New Sri Lanka head coach Gary Kirsten said he has completed a comprehensive “team audit” in his first week in the role and is preparing the squad for the 2027 ODI World Cup in southern Africa with a data-driven approach.

Kirsten, who officially assumed the two-year contract on April 14, held his first wide-ranging Q&A with local media on Wednesday. He said there was a clear gap between Sri Lanka’s talent pool and its current world rankings.

“I have certainly been spending the first week doing a bit of a team audit, just to get to understand where everyone is at,” he said. “You can’t only rely on talent. You need a good work ethic and a good attitude.”

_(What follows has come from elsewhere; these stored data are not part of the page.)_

(** Up to the header (lines 91-99), a run whose scan, batch count and
    [open] succeed reaches [opened_world] and enters the session block. *)
Lemma main_prefix cfg w paths ids cor nb sz es :
  list_files cfg (fs w) = Ok (paths, ids, cor) ->
  init_data_generator cfg paths ids = Ok (zip paths ids, nb) ->
  fs w !! submissions_dir = Some (Dir sz es) ->
  is_dir (fs w !! (submissions_dir ++ submission_name (Z.of_nat (length es)) (net cfg))) = false ->
  main cfg w =
  session_block cfg (submissions_dir ++ submission_name (Z.of_nat (length es)) (net cfg)) nb
    (zip paths ids) cor
    (opened_world w submissions_dir (submission_name (Z.of_nat (length es)) (net cfg)) sz es header).
Proof.
  intros Hlf Hnb Hsub Hnd. unfold main. st_run.
  erewrite st_bind_ok by (apply write_str_ok; cbn; apply lookup_insert_eq).
  f_equal. unfold opened_world. cbn. by rewrite insert_insert_eq.
Qed.

(** The run on a world meeting the preconditions, step by step: the
    output handle is closed, whether or not it was open before. *)
Lemma main_run_gen cfg w paths ids cor sz es ck rows :
  list_files cfg (fs w) = Ok (paths, ids, cor) -> (Z.of_nat (length paths) < 2 ^ 53)%Z ->
  (0 < batch_size cfg < 2 ^ 63)%Z ->
  fs w !! submissions_dir = Some (Dir sz es) ->
  is_dir (fs w !! (submissions_dir ++ submission_name (Z.of_nat (length es)) (net cfg))) = false ->
  submissions_dir ++ submission_name (Z.of_nat (length es)) (net cfg) ∉ paths ->
  checkpoints w !! checkpoint_dir cfg = Some ck ->
  result_map (predict_item ck (fs w)) (zip paths ids) = Ok rows ->
  main cfg w =
  ({| fs := <[submissions_dir ++ submission_name (Z.of_nat (length es)) (net cfg) :=
               File (String.list_byte_of_string (output_text rows cor))]>
            (<[submissions_dir := Dir sz (listing_after_open (fs w) submissions_dir
                                   (submission_name (Z.of_nat (length es)) (net cfg)) es)]> (fs w));
      checkpoints := checkpoints w;
      handles := List.remove String.string_dec (submissions_dir ++ submission_name
                   (Z.of_nat (length es)) (net cfg)) ((submissions_dir ++ submission_name
                   (Z.of_nat (length es)) (net cfg)) :: handles w) |}, Ok tt).
Proof.
  set (name := submission_name _ _). set (out := submissions_dir ++ name).
  intros Hlf Hn HB Hsub Hnd Hout Hck Hrows.
  pose proof (list_files_lengths _ _ _ _ _ Hlf) as Hlen.
  assert (HB' : (0 < Z.to_nat (batch_size cfg))%nat) by lia.
  destruct (loop_drains _ (zip paths ids) HB') as (q & bs & Hq & Hrun & Hcat).
  rewrite length_zip, Hlen, Nat.min_id, <- Hlen, Z2Nat.id in Hq by lia.
  pose proof (items_apart cfg w paths ids cor sz es out Hlf Hsub Hout) as Hitems.
  rewrite (main_prefix cfg w paths ids cor q sz es) by (try eapply init_data_generator_exact; eauto).
  unfold session_block.
  st_run. erewrite st_bind_ok.
  2: { apply (inference_loop_ok ck out (Z.to_nat (batch_size cfg)) (Z.to_nat q) (zip paths ids)
                _ (String.list_byte_of_string header) bs [] rows HB').
       - cbn. apply lookup_insert_eq.
       - eapply Forall_impl; [exact Hitems|]. by intros x [? _].
       - exact Hrun.
       - rewrite Hcat. cbn [fs opened_world].
         rewrite !result_map_predict_insert; [exact Hrows|..];
           (eapply Forall_impl; [exact Hitems|]); by intros x [? ?]. }
  erewrite st_bind_ok by (apply write_all_ok; cbn; apply lookup_insert_eq).
  unfold close, st_modify. cbn [fs set_fs set_handles handles checkpoints opened_world].
  rewrite !insert_insert_eq, <- !app_assoc, <- !list_byte_of_string_app.
  done.
Qed.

Kirsten pointed to one metric to illustrate the performance gap. Sri Lanka have played 100 ODIs since the start of 2020 — more than any other Full Member — but have scored only 25 ODI hundreds in that period, compared with 38 for India, 35 for New Zealand and 32 for Australia.

The South African, who coached India to the 2011 ODI World Cup title, said he has moved away from top-down coaching toward presenting “compelling arguments” backed by data, arguing that modern players push back against directives without evidence.

Kirsten said he would travel to Galle immediately to watch the A-team face New Zealand A, part of a broader push for squad depth and player rotation. He noted Sri Lanka lost Eshan Malinga, Matheesha Pathirana and Wanindu Hasaranga to injuries during the recent T20 World Cup and defended the team’s fitness protocols as a “tool for availability”.

With 20-25 ODIs remaining before the 2027 World Cup, Kirsten said he is already assessing whether the squad has the skill mix — air speed, swing, bounce and spin — for southern African conditions.

“Results count, we can’t hide from that,” he said. “We’ll be aiming at progressing and improving.”